Catholic singer from Argentina

Athenas María Vénica (born in Buenos Aires, Argentina, on January 10, 1992) is a Catholic Music singer-songwriter from Argentina.

In 2022, she was nominated to the Latin Grammy for her album Alfa y Omega for Best Christian Album. With over seven released albums, her YouTube channel is in the top 10, with more subscribers among female singers from Argentina.

She gained international acclaim after her performance at the 2013 World Youth Day in Brazil, and since then has toured 20 countries and over 150 cities all over the United States, Latin America, and Europe.

== Biography ==
Athenas was born in Buenos Aires, Argentina. During her childhood, folklore music marked the beginning of her love for music. Since then, she began her integral training as an artist in singing, dancing, and acting, among others.

At the age of ten, she applied for the musical reality show Cantaniño hosted by the Argentine TV channel Telefe, and was chosen among thousands of participants along with other four kids. The winners formed the child musical group KtrasK, with whom she toured all over Argentina and Uruguay and visited the most prominent Argentinian media outlets. The group was nominated to several music and TV awards, including Premios Gardel awards and Martín Fierro Awards and their albums gained gold and platinum certifications in Argentina.

According to Athenas, once away from the media and secular music, she had her first contact with contemporary Christian music at the age of 15, awakening her desire to sing for God. In 2012, she recorded some music videos with producer Jonatan Narvaez, which went viral on YouTube. Thanks to the popularity generated, Athenas was able to perform at various events in Latin America. One of them was the World Youth Day in Rio de Janeiro, Brazil, with the presence of Pope Francis and an audience of millions of people.

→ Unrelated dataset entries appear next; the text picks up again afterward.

(** * Pimento editor runtime: hierarchy, selection and patch emission

    Shallow embedding of the editor module of the runtime (the file that
    defines [hash], [registerComponent], [NodeEditor] and [Editor]) and the
    properties of its specification that concern it.

    Conventions of the embedding:
    - a JavaScript string is the list of its UTF-16 code units
      ([str.charCodeAt(i)] is the i-th element, [str.length] the length);
    - a JavaScript number that is an integer of magnitude below 2^53 is a
      [Z]; every intermediate value of [hash] is such a number, so the
      floating point additions and subtractions there are exact;
    - [Map]s are finite maps ([gmap]); objects whose key order matters are
      association lists in own-key order;
    - a function that can throw returns a [result]. *)

From Stdlib Require Import ZArith List Lia Ascii String Decimal DecimalZ.
From stdpp Require Import base decidable option list countable gmap.

Local Open Scope Z_scope.
Set Warnings "-register-all".

(** ** JavaScript strings *)

Module JS.

(** UTF-16 code units. *)
Definition jsstring := list Z.

Definition wf_string (s : jsstring) : Prop := Forall (λ c, 0 ≤ c < 65536) s.

(** Literal strings of the source, written with their ASCII text. *)
Fixpoint lit (s : string) : jsstring :=
  match s with
  | EmptyString => []
  | String c s' => Z.of_N (N_of_ascii c) :: lit s'
  end.

(** A string is truthy when it is not empty. *)
Definition truthy_string (s : jsstring) : bool :=
  match s with [] => false | _ => true end.

(** [ToInt32]: reduction modulo 2^32 into the signed range. *)
Definition ToInt32 (z : Z) : Z := (z + 2 ^ 31) mod 2 ^ 32 - 2 ^ 31.

(** [x << n] on numbers: both operands are converted, the shift count is
    taken modulo 32 and the result is again a signed 32-bit integer. *)
Definition shl (x n : Z) : Z := ToInt32 (Z.shiftl (ToInt32 x) (n mod 32)).

(** Digits of [String(n)] for an integer-valued number [n] below 10^21 in
    magnitude: plain decimal notation, most significant digit first, with a
    leading minus sign for a negative number. *)
Fixpoint uint_codes (d : Decimal.uint) : jsstring :=
  match d with
  | Decimal.Nil => []
  | Decimal.D0 d => 48 :: uint_codes d
  | Decimal.D1 d => 49 :: uint_codes d
  | Decimal.D2 d => 50 :: uint_codes d
  | Decimal.D3 d => 51 :: uint_codes d
  | Decimal.D4 d => 52 :: uint_codes d
  | Decimal.D5 d => 53 :: uint_codes d
  | Decimal.D6 d => 54 :: uint_codes d
  | Decimal.D7 d => 55 :: uint_codes d
  | Decimal.D8 d => 56 :: uint_codes d
  | Decimal.D9 d => 57 :: uint_codes d
  end.

Definition String_of_number (z : Z) : jsstring :=
  match Z.to_int z with
  | Decimal.Pos d => uint_codes d
  | Decimal.Neg d => 45 :: uint_codes d
  end.

(** Reading a decimal numeral back: the value of a list of digit code
    units, [None] when some unit is not a digit. *)
Definition is_digit (c : Z) : bool := (48 <=? c) && (c <=? 57).

Fixpoint digits_value (acc : Z) (s : jsstring) : option Z :=
  match s with
  | [] => Some acc
  | c :: s' => if is_digit c then digits_value (10 * acc + (c - 48)) s' else None
  end.

Definition parse_decimal (s : jsstring) : option Z :=
  match s with
  | [] => None
  | _ => digits_value 0 s
  end.

End JS.
Import JS.

(** ** The identity function *)

(** [function hash(str)]: the loop body
    [hash = ((hash << 5) - hash + str.charCodeAt(i++)) << 0]. *)
Definition hash_step (hash c : Z) : Z := shl (shl hash 5 - hash + c) 0.

(** The state of the [while (i < str.length)] loop is the running hash and
    the code units from position [i] on. *)
Fixpoint hash_loop (hash : Z) (str : jsstring) : Z :=
  match str with
  | [] => hash
  | c :: rest => hash_loop (hash_step hash c) rest
  end.

Definition hash (str : jsstring) : jsstring :=
  String_of_number (hash_loop 0 str + 2147483647 + 1).

(** ** Values, exceptions and the data model *)

(** Identity of a heap object as the editor of one item can observe it:
    the item's own [nodeInfo] object, its own [children] array, a member
    that every plain object inherits from [Object.prototype], or any other
    object. *)
Inductive objref :=
  | ItemNodeInfo
  | ItemChildren
  | Inherited (name : jsstring)
  | OtherObject (n : nat).

(** Property values. Objects are known by their identity only, which is all
    that [===] and the top level of a diff look at; numbers are the
    integer-valued ones. *)
Inductive jsval :=
  | VUndefined
  | VNull
  | VBool (b : bool)
  | VNumber (z : Z)
  | VString (s : jsstring)
  | VObject (r : objref).

#[global] Instance objref_eq_dec : EqDecision objref.
Proof. solve_decision. Defined.

#[global] Instance jsval_eq_dec : EqDecision jsval.
Proof. solve_decision. Defined.

(** [a !== b] *)
Definition strict_ne (a b : jsval) : bool := negb (bool_decide (a = b)).

(** [Object(a) !== a]: [a] is not an object. *)
Definition is_primitive (a : jsval) : bool :=
  match a with VObject _ => false | _ => true end.

(** [a ?? b] *)
Definition nullish (a b : jsval) : jsval :=
  match a with VUndefined | VNull => b | _ => a end.

(** What a thrown exception carries: [invariant(cond, format, ...args)]
    throws an error built from the format and its arguments. *)
Inductive Error :=
  | InvariantViolation (format : jsstring) (args : list jsstring).

Inductive result (A : Type) :=
  | Ok (a : A)
  | Throw (e : Error).
Arguments Ok {A} a.
Arguments Throw {A} e.

Definition bind {A B} (m : result A) (k : A → result B) : result B :=
  match m with
  | Ok a => k a
  | Throw e => Throw e
  end.

Notation "'let!' x := m 'in' k" := (bind m (λ x, k))
  (at level 10, x name, m at level 100, k at level 200).

(** [invariant(value, format, ...args)] where [value] is an object or
    [undefined]. *)
Definition invariant {A} (value : option A) (format : jsstring)
    (args : list jsstring) : result A :=
  match value with
  | Some a => Ok a
  | None => Throw (InvariantViolation format args)
  end.

(** A component reference: [string | React.ComponentType]. A component
    type is a function, known by its identity. *)
Inductive ComponentRef :=
  | ComponentName (name : jsstring)
  | ComponentType (id : nat).

#[global] Instance ComponentRef_eq_dec : EqDecision ComponentRef.
Proof. solve_decision. Defined.

#[global] Instance ComponentRef_countable : Countable ComponentRef.
Proof.
  refine (inj_countable'
    (λ c, match c with ComponentName s => inl s | ComponentType i => inr i end)
    (λ x, match x with inl s => ComponentName s | inr i => ComponentType i end) _).
  by intros [].
Defined.

(** [NodeInfo] is declared in the runtime's internal module; its fields are
    the ones the editor reads. *)
Inductive AttributeKind := Static | Dynamic.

Since then, she has released several studio albums, including Cristo Reina (2014), Me Basta Tu Gracia (2016), Todo Es Tuyo (2018), Todo Es Tuyo (Deluxe) (2020) and Alfa y Omega (2021) nominated to the Latin Grammy in the category for Best Christian Album in Spanish. She has also released several volumes of sung psalms, Catholic prayers set to music, and various collaborations and recordings. In addition, she participated in Juan Delgado's album, Todo Pasa, a Latin Grammy-winning record work in the "Best Christian Album" category, in 2019.

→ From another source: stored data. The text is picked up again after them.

(* ===== verification/Text.v ===== *)
(** * String operations of the JavaScript runtime

    The libraries the server loads (cors, vary, nodemailer) work on header
    values and address lists with a few [String.prototype] methods:
    - [s.split(',')]: [split_on];
    - [l.join(sep)]: [join];
    - [s.trim()]: [trim];
    - a split on commas with the spaces around each item dropped: the
      [parse] of the vary package, written [vary_parse].
    The lemmas give the round trip of [split_on] over [join], and the
    effect of [trim] on text without white space. *)

From Stdlib Require Import String Ascii List Bool.
From S2P Require Import Prelude.
Import ListNotations.
Local Open Scope string_scope.

(** [s.split(c)] for a one-character separator: always at least one
    item, and empty items are kept. *)
Fixpoint split_on (c : ascii) (s : string) : list string :=
  match s with
  | EmptyString => [EmptyString]
  | String a s' =>
      let parts := split_on c s' in
      if Ascii.eqb a c then EmptyString :: parts
      else match parts with
           | p :: ps => String a p :: ps
           | [] => [String a EmptyString]
           end
  end.

(** [l.join(sep)]. *)
Fixpoint join (sep : string) (l : list string) : string :=
  match l with
  | [] => ""
  | [s] => s
  | s :: l' => s ++ sep ++ join sep l'
  end.

(** The white space [trim] removes, restricted to ASCII: tab, line feed,
    vertical tab, form feed, carriage return and space. *)
Definition is_ws (c : ascii) : bool :=
  let n := nat_of_ascii c in
  (Nat.leb 9 n && Nat.leb n 13) || Nat.eqb n 32.

Fixpoint drop_ws (s : string) : string :=
  match s with
  | String a s' => if is_ws a then drop_ws s' else s
  | EmptyString => EmptyString
  end.

Definition srev (s : string) : string := string_of_list_ascii (rev (list_ascii_of_string s)).

(** [s.trim()]. *)
Definition trim (s : string) : string := srev (drop_ws (srev (drop_ws s))).

(** No character of [s] is white space. *)
Definition ws_free (s : string) : bool := forallb (fun c => negb (is_ws c)) (list_ascii_of_string s).

Fixpoint drop_sp (s : string) : string :=
  match s with
  | String a s' => if Ascii.eqb a " " then drop_sp s' else s
  | EmptyString => EmptyString
  end.

(** The [parse] of the vary package: split on commas, and drop the
    spaces (only [0x20]) at both ends of each item. *)
Definition vary_parse (header : string) : list string :=
  map (fun p => srev (drop_sp (srev (drop_sp p)))) (split_on "," header).

(** ** Lemmas *)

Lemma split_on_free c s : char_free c s = true -> split_on c s = [s].
Proof.
  induction s as [|a s IH]; simpl; [reflexivity|].
  destruct (Ascii.eqb a c); [discriminate|]. intros Hs. now rewrite IH.
Qed.

Lemma split_on_app c p q :
  char_free c p = true -> split_on c (p ++ String c q) = p :: split_on c q.
Proof.
  induction p as [|a p IH]; simpl.
  - now rewrite Ascii.eqb_refl.
  - destruct (Ascii.eqb a c); [discriminate|]. intros Hp. now rewrite IH.
Qed.

Lemma split_on_not_nil c s : split_on c s <> [].
Proof.
  induction s as [|a s IH]; simpl; [discriminate|].
  destruct (Ascii.eqb a c); [discriminate|]. now destruct (split_on c s).
Qed.

Lemma split_on_prefix c sep x :
  char_free c sep = true ->
  split_on c (sep ++ x) =
  match split_on c x with p :: ps => (sep ++ p) :: ps | [] => [sep] end.
Proof.
  pose proof (split_on_not_nil c x) as Hx.
  induction sep as [|a sep IH]; simpl.
  - now destruct (split_on c x).
  - destruct (Ascii.eqb a c); [discriminate|]. intros Hs. rewrite IH by exact Hs.
    now destruct (split_on c x).
Qed.

(** Splitting undoes joining, when no item holds the separator: the
    items come back, each after the first prefixed by the rest of the
    separator. *)
Lemma split_on_join c sep p ps :
  char_free c sep = true -> Forall (fun q => char_free c q = true) (p :: ps) ->
  split_on c (join (String c sep) (p :: ps)) = p :: map (fun q => sep ++ q) ps.
Proof.
  intros Hsep Hl. revert p Hl. induction ps as [|q qs IH]; intros p Hl; inversion Hl; subst.
  - now apply split_on_free.
  - change (join (String c sep) (p :: q :: qs))
      with (p ++ String c (sep ++ join (String c sep) (q :: qs))).
    rewrite split_on_app, split_on_prefix, IH by assumption. reflexivity.
Qed.

Lemma drop_ws_free s : ws_free s = true -> drop_ws s = s.
Proof.
  destruct s as [|a s]; simpl; [reflexivity|].
  unfold ws_free; simpl. destruct (is_ws a); simpl; [discriminate | reflexivity].
Qed.

Lemma forallb_rev {A} (f : A -> bool) l : forallb f (rev l) = forallb f l.
Proof.
  induction l as [|x l IH]; simpl; [reflexivity|].
  rewrite forallb_app, IH. simpl. now rewrite andb_true_r, andb_comm.
Qed.

Lemma ws_free_rev s : ws_free (srev s) = ws_free s.
Proof.
  unfold ws_free, srev. rewrite list_ascii_of_string_of_list_ascii.
  apply forallb_rev.
Qed.

Lemma srev_involutive s : srev (srev s) = s.
Proof.
  unfold srev. rewrite list_ascii_of_string_of_list_ascii, rev_involutive.
  apply string_of_list_ascii_of_string.
Qed.

(** [trim] leaves text without white space alone. *)
Lemma trim_free s : ws_free s = true -> trim s = s.
Proof.
  intros Hs. unfold trim. rewrite (drop_ws_free s Hs).
  rewrite drop_ws_free by (now rewrite ws_free_rev). apply srev_involutive.
Qed.

(** [trim] drops the spaces a separator [", "] leaves before an item. *)
Lemma trim_space s : ws_free s = true -> trim (String " " s) = s.
Proof. intros Hs. unfold trim. simpl. now apply trim_free. Qed.

#[export] Hint Rewrite trim_free trim_space using assumption : icset_rw.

In 2022, she was nominated for a Latin Grammy for her album Alfa y Omega in the Best Christian Album in Spanish category. She has also received various Catholic music awards, including the Pío Awards, such as "Best Female Artist of the Year", "Best Musical Collaboration" and "Best Music Video". She also won the Spera Awards for "Best Latin Artist", and the YouTube Silver Creator Award (YouTube Silver Button), recognition for having reached 100,000 subscribers on her channel, which has now exceeded 1 million as of 2025.

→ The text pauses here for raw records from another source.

(* ===== verification/JsValue.v ===== *)
(** * JavaScript values as the handlers of [src/index.js] see them

    [req.body] is the object built by [express.json()] (parsed JSON) or by
    multer (multipart fields; a repeated field becomes an array, and a
    bracketed name like [title[x]] becomes a nested object).  This file
    models:
    - the values themselves ([jsval]);
    - [ToBoolean], used by the guards [!firstName || ...] (line 42);
    - the property reads of the destructuring [const {..} = req.body]
      (lines 35-40 and 90-97), which throw a TypeError on [undefined] and
      [null];
    - the [ToString] of a template-literal substitution [${x}]
      (lines 53-73, 111-139).  Arrays are joined with [","], with
      [undefined]/[null] elements printed as the empty string.  A plain
      object prints as ["[object Object]"].  An object that has its own
      [toString] key (possible in JSON, never callable there) makes
      [ToString] throw a TypeError, because [OrdinaryToPrimitive] finds no
      callable method that returns a primitive. *)

From Stdlib Require Import String Ascii List ZArith Bool Lia DecimalString DecimalZ.
From S2P Require Import Prelude.
Import ListNotations.
Open Scope icset_scope.
Local Open Scope string_scope.

Inductive jsval : Type :=
| JUndefined
| JNull
| JBool (b : bool)
| JNum (n : Z)
| JStr (s : string)
| JArr (elems : list jsval)
| JObj (props : list (string * jsval)).

(** Induction over JSON values, with the elements of arrays. *)
Section JsvalInd.
Variable P : jsval -> Prop.
Hypothesis HUndef : P JUndefined.
Hypothesis HNull : P JNull.
Hypothesis HBool : forall b, P (JBool b).
Hypothesis HNum : forall n, P (JNum n).
Hypothesis HStr : forall s, P (JStr s).
Hypothesis HArr : forall xs, Forall P xs -> P (JArr xs).
Hypothesis HObj : forall ps, P (JObj ps).

Fixpoint jsval_ind' (v : jsval) : P v :=
  match v with
  | JUndefined => HUndef
  | JNull => HNull
  | JBool b => HBool b
  | JNum n => HNum n
  | JStr s => HStr s
  | JArr xs =>
      HArr xs ((fix go (l : list jsval) : Forall P l :=
                  match l with
                  | [] => Forall_nil P
                  | x :: l' => Forall_cons x (jsval_ind' x) (go l')
                  end) xs)
  | JObj ps => HObj ps
  end.
End JsvalInd.

(** ** ToBoolean: the value of [!!x] *)
Definition truthy (v : jsval) : bool :=
  match v with
  | JUndefined | JNull => false
  | JBool b => b
  | JNum n => negb (Z.eqb n 0)
  | JStr s => negb (String.eqb s "")
  | JArr _ | JObj _ => true
  end.

(** ** Property reads *)

(** Own data property of a parsed object (keys are unique after
    [JSON.parse] or multer). *)
Fixpoint assoc (k : string) (ps : list (string * jsval)) : option jsval :=
  match ps with
  | [] => None
  | (k', v) :: ps' => if String.eqb k k' then Some v else assoc k ps'
  end.

(** An own property, [undefined] when absent. *)
Definition field (ps : list (string * jsval)) (k : string) : jsval :=
  match assoc k ps with Some x => x | None => JUndefined end.

(** [v[k]] inside [const {k} = v].  [None] is the TypeError thrown when [v]
    is [undefined] or [null].  A missing property reads as [undefined].
    This is exact for keys that are not names of members of
    [Object.prototype], [Array.prototype] or [String.prototype].  The nine
    field names the handlers read are none of those. *)
Definition get_prop (v : jsval) (k : string) : option jsval :=
  match v with
  | JUndefined | JNull => None
  | JObj ps => Some (field ps k)
  | JArr xs =>
      Some (if String.eqb k "length" then JNum (Z.of_nat (length xs)) else JUndefined)
  | JStr s =>
      Some (if String.eqb k "length" then JNum (Z.of_nat (String.length s)) else JUndefined)
  | JBool _ | JNum _ => Some JUndefined
  end.

(** ** ToString, as applied by a template literal *)

(** [Number::toString] on an integer below [10^21] in magnitude: its
    decimal digits, with a leading ["-"] when negative. *)
Definition number_to_string (n : Z) : string :=
  NilEmpty.string_of_int (Z.to_int n).

Fixpoint to_str (v : jsval) : option string :=
  match v with
  | JUndefined => Some "undefined"
  | JNull => Some "null"
  | JBool true => Some "true"
  | JBool false => Some "false"
  | JNum n => Some (number_to_string n)
  | JStr s => Some s
  | JArr xs =>
      (* Array.prototype.join(","): holes print as the empty string *)
      let? ss := omap (fun x => match x with
                                | JUndefined | JNull => Some ""
                                | _ => to_str x
                                end) xs in
      Some (String.concat "," ss)
  | JObj ps =>
      match assoc "toString" ps with
      | Some _ => None
      | None => Some "[object Object]"
      end
  end.

(** The values on which [ToString] throws: objects, possibly nested in
    arrays, with an own [toString] key. *)
Fixpoint has_own_toString (v : jsval) : bool :=
  match v with
  | JArr xs => existsb has_own_toString xs
  | JObj ps => match assoc "toString" ps with Some _ => true | None => false end
  | _ => false
  end.

(** ** Lemmas *)

Lemma obind_Some_None {A B} (o : option A) (f : A -> B) :
  obind o (fun a => Some (f a)) = None <-> o = None.
Proof. destruct o; simpl; split; congruence. Qed.

(** The values the guard of line 42 treats as missing are exactly
    [undefined], [null], [false], [0] and the empty string. *)
Lemma truthy_false_iff v :
  truthy v = false <->
  v = JUndefined \/ v = JNull \/ v = JBool false \/ v = JNum 0 \/ v = JStr "".
Proof.
  destruct v as [| |b|n|s|xs|ps]; simpl.
  - tauto.
  - tauto.
  - destruct b; split; intros H; try discriminate; intuition congruence.
  - rewrite negb_false_iff, Z.eqb_eq.
    split; [intros ->; tauto | intuition congruence].
  - rewrite negb_false_iff, String.eqb_eq.
    split; [intros ->; tauto | intuition congruence].
  - split; [discriminate | intuition congruence].
  - split; [discriminate | intuition congruence].
Qed.

(** [ToString] throws exactly on objects with an own [toString] key,
    possibly nested in arrays. *)
Lemma to_str_None_iff v : to_str v = None <-> has_own_toString v = true.
Proof.
  induction v as [| |b|n|s|xs IH|ps] using jsval_ind'; simpl;
    try destruct b; try (split; discriminate).
  - rewrite obind_Some_None, omap_None, Exists_exists, existsb_exists.
    rewrite Forall_forall in IH.
    split; intros (x & Hin & Hx); exists x; split; trivial;
      specialize (IH x Hin); destruct x; try discriminate Hx; apply IH, Hx.
  - destruct (assoc "toString" ps); split; congruence.
Qed.

(** Reading a property of anything but [undefined] and [null] succeeds. *)
Lemma get_prop_defined v k :
  v <> JUndefined -> v <> JNull -> exists x, get_prop v k = Some x.
Proof. destruct v; simpl; intros H1 H2; try congruence; eauto. Qed.

(** The decimal printing of a number parses back to the same
    integer. *)
Lemma number_to_string_roundtrip n :
  option_map Z.of_int (NilEmpty.int_of_string (number_to_string n)) = Some n.
Proof.
  unfold number_to_string. rewrite NilEmpty.isi. simpl.
  now rewrite DecimalZ.of_to.
Qed.

Lemma string_of_uint_char_free d :
  char_free lt_char (NilEmpty.string_of_uint d) = true.
Proof. induction d; simpl; assumption || reflexivity. Qed.

(** A printed number contains no ['<']. *)
Lemma number_to_string_char_free n :
  char_free lt_char (number_to_string n) = true.
Proof.
  unfold number_to_string, NilEmpty.string_of_int.
  destruct (Z.to_int n); simpl; apply string_of_uint_char_free.
Qed.

#[export] Hint Resolve number_to_string_char_free : icset.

In 2025, she released the album Clásicos Católicos, featuring acoustic versions of popular Catholic songs, which has already surpassed 10 million streams on Spotify and over 50 million views on YouTube.

== Discography ==

=== Studio albums ===

- Cristo Reina (2014)
- Me Basta Tu Gracia (2016)
- Todo Es Tuyo (2018)
- Todo Es Tuyo (Deluxe) (2020) – featuring 15 catholic artists
- Alfa y Omega (2021) – nominated to the Latin Grammy
- Navidad Es Jesús (2022) – Christmas EP
- Clásicos Católicos (2025) – cover album

=== Singles ===

- Diario de María (2018)
- Tú estás conmigo (Salsa) (2019)
- Pieta (Dulce Madre) (2019)
- El Cielo Para Ti (2020)
- Samaritana (2022)
- Una Canción para la Comunión (2023)
- Vive Jesús (2023)
- Junto a Ti María (2023)
- Milagro de Amor (2023)
- Vida en Abundancia – (2023)
- Alma Misionera – (2023)
- Acaso No Estoy Yo Aquí (Mariachi) – (2023)
- María Tu Amor – (2024)

== Personal life ==
Athenas is married to the musician Tobías Buteler since February 25, 2017. On July 2, 2021, she announced through her social media she was pregnant with their first child. On September 4, 2021, their son Elías was born.